Activists warn banks that campaign to ease CRA rules may backfire.

WASHINGTON -- At a time when the banking industry is mobilizing to cut regulatory red tape, community activists are warning that the campaign could backfire.

The industry and the Bush administration are seeking to roll back some of the rules imposed by the Community Reinvestment Act and other measures. But the effort might end up provoking even tougher legislation, said Deepak Bhargava, a lobbyist for the Association of Community Organizations for Reform Now.

His assertion came on the third and final day of hearings held by the Federal Institutions Financial Examination Council, a consortium of bank regulators, about the regulatory burdens placed on banks.

The first two days of hearings -- in Kansas City an San Francisco - included testimony from bankers and regulators about the exhausting burdens of regulations, particularly those concerning community reinvestment and fail lending regulations.

"Banks' complaints about the CRA are not only misguided, but they are not very sensible," Mr. Bhargava said as the examination council convene last Thursday in Washington.

Some bank lobbyists agreed that bankers should be cautious.

"All of us need to be prepared for a new Congress," said Denis O'Toole, lead lobbyist for he Savings and Community Bankers Association. "I think they are going to demand a higher standard out of banks and thrifts."

Mr. Bhargava's warning came one day after the Bush administration proposed regulatory reform legislation that, among other things, would exempt rural banks with less than $100 million in assets from many of the record-keeping and reporting requirement of the CRA.

It also would insulate banks that have received top CRA ratings from challenges by community groups when the banks seek to expand.

Cecelie Counts Blakey, a lobbyist for the National Association for the Advancement of Colored People, said at last week's regulatory hearing that her group agreed with bankers that "the current system is not working."

Call for a New Agency

Instead of easing CRA requirements, however, she recommended that enforcement of CRA and the Home Mortgage Disclosure Act be consolidated into one regulatory agency.

Currently four banking regulators enforce the CRA, and the Federal Reserve Board compiles HMDA data.

Other community activists last week expressed concern that current regulatory rules are not being adhered to or enforced.

Discrimination in rural areas, in particular, is a serious problem, according to Acorn's Mr.
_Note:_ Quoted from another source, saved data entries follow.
(** What an append to a file of [current_size] bytes writes. *)
Definition to_write (current_size : Z) (content : string) : option string :=
  if (MAX_TASK_OUTPUT_BYTES <=? current_size)%Z then None
  else
    let projected := saturating_add_u64 current_size (Z.of_nat (len content)) in
    if (MAX_TASK_OUTPUT_BYTES <? projected)%Z then
      let available := saturating_sub MAX_TASK_OUTPUT_BYTES current_size in
      if (available =? 0)%Z then None else Some (truncated_to available content +:+ cap_notice)
    else Some content.

Section Disk.
Context {FS : Type} `{OutputFs FS}.
(** [kun_config::default_data_dir()]. *)
Variable data_dir : string.

Definition task_output_dir : string := path_join data_dir "tasks".
Definition task_output_path (task_id : string) : string :=
  path_join task_output_dir (task_id +:+ ".output").

(** [map_err(|e| format!("<what> {path:?}: {e}"))]. *)
Definition io_err (what path : string) (e : IoError) : string :=
  what +:+ " " +:+ o_debug path +:+ ": " +:+ io_text e.

Definition init_task_output (task_id : string) (f : FS) : result string string * FS :=
  let dir := task_output_dir in
  match o_mkdir_all dir f with
  | (Err e, f) => (Err (io_err "mkdir" dir e), f)
  | (Ok _, f) =>
      let path := task_output_path task_id in
      match o_create_new path f with
      | (Err e, f) => (Err (io_err "open" path e), f)
      | (Ok _, f) => (Ok path, f)
      end
  end.
(* ===== verification/Background.v ===== *)
(** * Background tasks

    src/kernel/src/palaces/zhen_tool/builtin/exec/background_task.rs, the
    background part of exec/shell.rs and the notification step of
    src/kernel/src/plates/tian_heaven/loop.rs.

    The store is a map behind a mutex, so an operation under the lock is one
    function on the map.  [register], [update_status] and [kill] release the lock
    and then write the snapshot file under a lock of its own; [step] interleaves
    these parts of any number of threads.  The order in which a [HashMap] lists
    its values, serde_json and the operating system's treatment of the snapshot
    file are arguments. *)

From S2P Require Export Prelude RString Path DiskOutput.
From Stdlib Require Import Ascii.
Local Open Scope string_scope.
#[local] Arguments String.append !_ _ : simpl nomatch.

(** ** Identifiers *)

Definition TASK_ID_ALPHABET : string := "0123456789abcdefghijklmnopqrstuvwxyz".

Definition alphabet_char (i : nat) : ascii := default "0"%char (String.get i TASK_ID_ALPHABET).

(** [uuid] holds the sixteen bytes of [Uuid::new_v4]. *)
Definition random_base36 (uuid : list nat) (n : nat) : string :=
  String.string_of_list_ascii
    ((fun i => alphabet_char (nth (i mod 16) uuid 0 mod String.length TASK_ID_ALPHABET)) <$> seq 0 n).

(** ** Types *)

Inductive TaskType := TShell | TAgent | TWorkflow.
#[export] Instance TaskType_eq_dec : EqDecision TaskType.
Proof. solve_decision. Defined.

Definition prefix (t : TaskType) : string :=
  match t with TShell => "b" | TAgent => "a" | TWorkflow => "w" end.
Definition type_as_str (t : TaskType) : string :=
  match t with TShell => "shell" | TAgent => "agent" | TWorkflow => "workflow" end.
Definition type_from_str (s : string) : option TaskType :=
  if String.eqb s "shell" then Some TShell
  else if String.eqb s "agent" then Some TAgent
  else if String.eqb s "workflow" then Some TWorkflow
  else None.

Inductive TaskStatus := Pending | Running | Completed | Failed | Killed | Lost.
#[export] Instance TaskStatus_eq_dec : EqDecision TaskStatus.
Proof. solve_decision. Defined.

Definition status_as_str (s : TaskStatus) : string :=
  match s with
  | Pending => "pending" | Running => "running" | Completed => "completed"
  | Failed => "failed" | Killed => "killed" | Lost => "lost"
  end.

Definition is_terminal (s : TaskStatus) : bool :=
  match s with Completed | Failed | Killed | Lost => true | _ => false end.

(** Times are [Instant]s. *)
Record BackgroundTask := {
  id : string;
  task_type : TaskType;
  status : TaskStatus;
  description : string;
  output_file : string;
  output_offset : Z;
  notified : bool;
  started_at : Z;
  ended_at : option Z;
  tool_use_id : option string;
  agent_id : option string;
  exit_code : option Z
}.

Record PersistedTask := {
  p_id : string;
  p_task_type : string;
  p_description : string;
  p_output_file : string;
  p_tool_use_id : option string;
  p_agent_id : option string
}.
Bhargava, who lamented the administration's efforts to ease CRA requirements for small banks.

Low Grades in Small Towns

Nearly 90% of the lowest CRA ratings are given to banks with less than $100 million in assets, he said.

Mr. O'Toole, however, said in an interview that small banks need easier compliance standards because they are overburdened with paperwork.
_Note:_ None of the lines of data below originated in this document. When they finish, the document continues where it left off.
Lemma yoe_dividend_mono n d : 0 <= d -> d + Z.of_nat n < 146097 -> yoe_dividend d <= yoe_dividend (d + Z.of_nat n).
Proof.
  intros Hd. induction n as [|n IH]; intros Hn; [rewrite Z.add_0_r; lia|].
  transitivity (yoe_dividend (d + Z.of_nat n)); [apply IH; lia|].
  replace (d + Z.of_nat (S n)) with (d + Z.of_nat n + 1) in * by lia. clear IH.
  set (k := d + Z.of_nat n) in *. assert (0 <= k) by lia. clearbody k. unfold yoe_dividend.
  destruct (decide (k = 146095)) as [->|Hne]; [by vm_compute|].
  rewrite (Z.div_small (k + 1) 146096), (Z.div_small k 146096) by lia.
  pose proof (Z.div_le_mono k (k + 1) 36524 ltac:(lia) ltac:(lia)).
  assert ((k + 1) / 1460 <= k / 1460 + 1); [|lia].
  rewrite <- (Z.div_add k 1 1460) by done. apply Z.div_le_mono; lia.
Qed.

(** The year of every day between the first and the last of a year. *)
Lemma yoe_year y doy : 0 <= y < 400 -> 0 <= doy < year_length y -> yoe (year_start y + doy) = y.
Proof.
  intros Hy Hd. destruct (year_table y Hy) as (H1 & H2 & H3 & H4).
  assert (Hs : 0 <= year_start y /\ year_start y + year_length y <= 146097).
  { split.
    - unfold year_start. pose proof (Z.div_pos y 4 ltac:(lia) ltac:(lia)).
      assert (y / 100 <= y) by (apply Z.div_le_upper_bound; lia). lia.
    - pose proof (forallb_range (fun y => year_start y + year_length y <=? 146097) 0 (Z.to_nat 400)
        ltac:(by vm_compute) y ltac:(lia)) as H. by apply Z.leb_le in H. }
  assert (Hlo : yoe (year_start y) <= yoe (year_start y + doy)).
  { unfold yoe. apply Z.div_le_mono; [lia|].
    pose proof (yoe_dividend_mono (Z.to_nat doy) (year_start y)) as Hm. rewrite Z2Nat.id in Hm by lia. apply Hm; lia. }
  assert (Hhi : yoe (year_start y + doy) <= yoe (year_start y + year_length y - 1)).
  { unfold yoe. apply Z.div_le_mono; [lia|].
    pose proof (yoe_dividend_mono (Z.to_nat (year_length y - 1 - doy)) (year_start y + doy)) as Hm.
    rewrite Z2Nat.id in Hm by lia. replace (year_start y + year_length y - 1) with
      (year_start y + doy + (year_length y - 1 - doy)) by lia. apply Hm; lia. }
  lia.
Qed.

(** Every day of an era lies in one of its years. *)
Lemma year_of_day n doe : (n <= 400)%nat -> 0 <= doe ->
  (doe < year_start (Z.of_nat n) \/ n = 400%nat /\ doe < 146097) ->
  exists y doy, 0 <= y < 400 /\ 0 <= doy < year_length y /\ doe = year_start y + doy.
Proof.
  induction n as [|n IH]; intros Hn Hd Hlt; [destruct Hlt as [Hlt|[? _]]; [change (year_start (Z.of_nat 0)) with 0 in Hlt; lia|done]|].
  destruct (year_table (Z.of_nat n) ltac:(lia)) as (_ & _ & H3 & H4).
  destruct (decide (doe < year_start (Z.of_nat n))) as [Hl|Hge]; [apply IH; [lia|lia|by left]|].
  exists (Z.of_nat n), (doe - year_start (Z.of_nat n)). split; [lia|]. split; [|lia].
  destruct (decide (n = 399%nat)) as [->|Hne].
  - change (Z.of_nat 399) with 399 in *. specialize (H4 eq_refl). destruct Hlt as [Hlt|[_ Hlt]]; [|lia].
    change (year_start (Z.of_nat 400)) with 146096 in Hlt. lia.
  - destruct Hlt as [Hlt|[? _]]; [|lia]. rewrite Nat2Z.inj_succ, <- Z.add_1_r, H3 in Hlt by lia. lia.
Qed.

Lemma civil_of_year y doy : 0 <= y < 400 -> 0 <= doy < year_length y ->
  civil_of_era (year_start y + doy) = let '(m, d) := month_day doy in (calendar_year y m, m, d).
Proof.
  intros Hy Hd. unfold civil_of_era. rewrite yoe_year by done.
  by replace (year_start y + doy - year_start y) with doy by lia.
Qed.

(** The successor rule up to the year's last day but one, under either leap
    rule. *)
Definition step_date (lp : bool) (md : Z * Z) : Z * Z * Z :=
  let '(m, d) := md in
  let dim := if m =? 2 then if lp then 29 else 28
             else if (m =? 4) || (m =? 6) || (m =? 9) || (m =? 11) then 30 else 31 in
  if d <? dim then (0, m, d + 1) else if m <? 12 then (0, m + 1, 1) else (1, 1, 1).

Definition step_ok (lp : bool) (doy : Z) : bool :=
  let '(m, d) := month_day doy in
  let '(i, m', d') := step_date lp (m, d) in
  let '(m1, d1) := month_day (doy + 1) in
  (m' =? m1) && (d' =? d1) && (calendar_year 0 m + i =? calendar_year 0 m').

Lemma steps_ok lp doy : 0 <= doy < 364 -> step_ok lp doy = true.
Proof.
  intros Hd. pose proof (forallb_range (fun k => step_ok true k && step_ok false k) 0 (Z.to_nat 364)
    ltac:(by vm_compute) doy ltac:(lia)) as H. apply andb_true_iff in H as [? ?]. by destruct lp.
Qed.

Lemma next_date_step y m d :
  next_date (calendar_year y m, m, d) =
  let '(i, m', d') := step_date (leap (calendar_year y m)) (m, d) in (calendar_year y m + i, m', d').
Proof.
  unfold next_date, step_date, days_in_month.
  destruct (d <? _); [by rewrite Z.add_0_r|]. destruct (m <? 12); [by rewrite Z.add_0_r|done].
Qed.

Lemma calendar_year_0 y m : calendar_year y m = y + calendar_year 0 m.
Proof. unfold calendar_year. destruct (m <=? 2); lia. Qed.

Lemma civil_of_era_next doe : 0 <= doe < 146096 -> civil_of_era (doe + 1) = next_date (civil_of_era doe).
Proof.
  intros Hd. destruct (year_of_day 400 doe ltac:(lia) ltac:(lia) ltac:(right; lia)) as (y & doy & Hy & Hdoy & ->).
  rewrite civil_of_year by done. destruct (year_table y Hy) as (_ & _ & Hnext & Hlast).
  assert (Hlen : year_length y = 365 \/ year_length y = 366) by (unfold year_length; destruct (leap _); auto).
  destruct (decide (doy < 364)) as [Hlt|Hge].
  - pose proof (steps_ok (leap (calendar_year y (fst (month_day doy)))) doy ltac:(lia)) as Hok.
    replace (year_start y + doy + 1) with (year_start y + (doy + 1)) by lia. rewrite civil_of_year by lia.
    unfold step_ok in Hok. destruct (month_day doy) as [m d]. cbn [fst] in Hok. rewrite next_date_step.
    destruct (step_date _ (m, d)) as [[i m'] d']. destruct (month_day (doy + 1)) as [m1 d1].
    apply andb_true_iff in Hok as [[->%Z.eqb_eq ->%Z.eqb_eq]%andb_true_iff Hi%Z.eqb_eq].
    rewrite (calendar_year_0 y m1), <- Hi, (calendar_year_0 y m). f_equal. f_equal. lia.
  - assert (Hnew : doy = year_length y - 1 -> civil_of_era (year_start y + doy + 1) = (y + 1, 3, 1)).
    { intros ->. assert (y <> 399) by lia. replace (year_start y + (year_length y - 1) + 1) with (year_start (y + 1) + 0) by lia.
      rewrite civil_of_year; [|lia|unfold year_length; destruct (leap _); lia]. cbn. f_equal. }
    unfold year_length in *. destruct (leap (y + 1)) eqn:Hleap.
    + assert (doy = 364 \/ doy = 365) as [->| ->] by lia.
      * replace (year_start y + 364 + 1) with (year_start y + 365) by lia.
        rewrite civil_of_year by (unfold year_length; rewrite ?Hleap; lia).
        change (month_day 365) with (2, 29). change (month_day 364) with (2, 28). cbv iota beta.
        rewrite next_date_step. change (calendar_year y 2) with (y + 1). rewrite Hleap. cbn. by rewrite Z.add_0_r.
      * rewrite Hnew by lia. change (month_day 365) with (2, 29). cbv iota beta. rewrite next_date_step.
        change (calendar_year y 2) with (y + 1). rewrite Hleap. cbn. by rewrite Z.add_0_r.
    + assert (doy = 364) as -> by lia. rewrite Hnew by lia. change (month_day 364) with (2, 28). cbv iota beta.
      rewrite next_date_step. change (calendar_year y 2) with (y + 1). rewrite Hleap. cbn. by rewrite Z.add_0_r.
Qed.

(** ** The other eras by periodicity *)

Lemma civil_era e doe : 0 <= e -> 0 <= doe < 146097 ->
  civil_from_days (e * 146097 + doe - 719468) = shift_year (400 * e) (civil_of_era doe).
Proof.
  intros He Hd. unfold civil_from_days. replace (e * 146097 + doe - 719468 + 719468) with (e * 146097 + doe) by lia.
  rewrite (proj2 (Z.leb_le 0 (e * 146097 + doe))) by lia. rewrite Z.quot_div_nonneg by lia.
  replace ((e * 146097 + doe) / 146097) with e by (apply (Z.div_unique _ _ _ doe); lia).
  replace (e * 146097 + doe - e * 146097) with doe by lia.
  unfold civil_of_era, yoe, yoe_dividend, month_day, year_start, calendar_year, shift_year. cbv zeta.
  f_equal. f_equal. destruct (_ <=? 2); lia.
Qed.

Lemma leap_shift y e : leap (y + 400 * e) = leap y.
Proof.
  unfold leap. replace (y + 400 * e) with (y + e * 100 * 4) at 1 by lia. rewrite Z.mod_add by done.
  replace (y + 400 * e) with (y + e * 4 * 100) at 1 by lia. rewrite Z.mod_add by done.
  replace (y + 400 * e) with (y + e * 400) by lia. by rewrite Z.mod_add.
Qed.

Lemma next_date_shift e d : next_date (shift_year (400 * e) d) = shift_year (400 * e) (next_date d).
Proof.
  destruct d as [[y m] d]. unfold next_date, shift_year, days_in_month. rewrite leap_shift.
  destruct (d <? _); [done|]. destruct (m <? 12); [done|]. f_equal. f_equal. lia.
Qed.

Lemma civil_next z : -719468 <= z -> civil_from_days (z + 1) = next_date (civil_from_days z).
Proof.
  intros Hz. pose proof (Z.div_mod (z + 719468) 146097 ltac:(lia)) as Hdm.
  pose proof (Z.mod_pos_bound (z + 719468) 146097 ltac:(lia)) as Hb.
  set (e := (z + 719468) / 146097) in *. set (doe := (z + 719468) mod 146097) in *.
  assert (He : 0 <= e) by (apply Z.div_pos; lia).
  replace z with (e * 146097 + doe - 719468) by lia. rewrite civil_era, next_date_shift by lia.
  destruct (decide (doe = 146096)) as [->|Hne].
  - replace (e * 146097 + 146096 - 719468 + 1) with ((e + 1) * 146097 + 0 - 719468) by lia.
    rewrite civil_era by lia. replace (400 * (e + 1)) with (400 * e + 400) by lia.
    change (next_date (civil_of_era 146096)) with (400, 3, 1). change (civil_of_era 0) with (0, 3, 1). cbn. f_equal; f_equal; lia.
  - replace (e * 146097 + doe - 719468 + 1) with (e * 146097 + (doe + 1) - 719468) by lia.
    rewrite civil_era by lia. f_equal.
    apply civil_of_era_next. lia.
Qed.

Lemma civil_date_after n : civil_from_days (Z.of_nat n) = date_after n.
Proof.
  unfold date_after. induction n as [|n IH]; [by vm_compute|].
  rewrite Nat2Z.inj_succ, <- Z.add_1_r, civil_next by lia. cbn [Nat.iter]. by rewrite IH.
Qed.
Bankers from large and small companies say that examiners who grade CRA activities put more emphasis on form -- record keeping and marketing -- than on actual lending and education programs.

Mr. Bhargava said at the the hearings that bankers often create their own compliance headaches by fretting more about documenting their meetings with community groups and printing "slick brochures with a minority family on the cover" than extending credit.

"With CRA, the rubber meets the road where the loans meet the |hoods," Mr. Bhargava told the examination council.

Social Consequences

Other activists pointed to the recent Los Angeles riots as a sign that banks are not fulfilling their inner-city commitments. Unfair lending practices are likely to lead to civil unrest, they told the regulators.

According to Ms. Blakey, 12 lenders in Los Angeles at year-end 1991 had the lowest CRA grades given by regulators. (Kenneth Thomas, a consultant in Miami, said that 13 banks -- or 19.4% of those that lend in Los Angeles -- were in "substantial noncompliance" with the CRA at the end of the first quarter.)

"Any attempt to weaken or gut" fair lending laws "invites a replay of the Los Angeles riots," warned Rev. Charles Cummings Jr., a board member of Acorn's Washington, D.C., chapter.

Not Just Rabble-Rousers

Although Acorn and other activist groups have sometimes been dismissed as mere rabble-rousers, bankers have learned to take their protests seriously.

Acorn takes credit for pressuring banks to make $10 billion of loan commitments in the past 10 years, primarily because of its success in raising CRA issues when banks seek to merge.

By law, regulators must take into account CRA ratings when approving mergers or any sort of expansion.

BankAmerica Corp., NationsBank Corp., and Chemical Banking Corp. committed billions of dollars to low-income communities as they were preparing for their mergers in the past year.

Before BankAmerica was permitted to merge with Security Pacific Corp., the Federal Reserve Board held three community-investment despite the fact that its lead bank had won the highest CRA rating.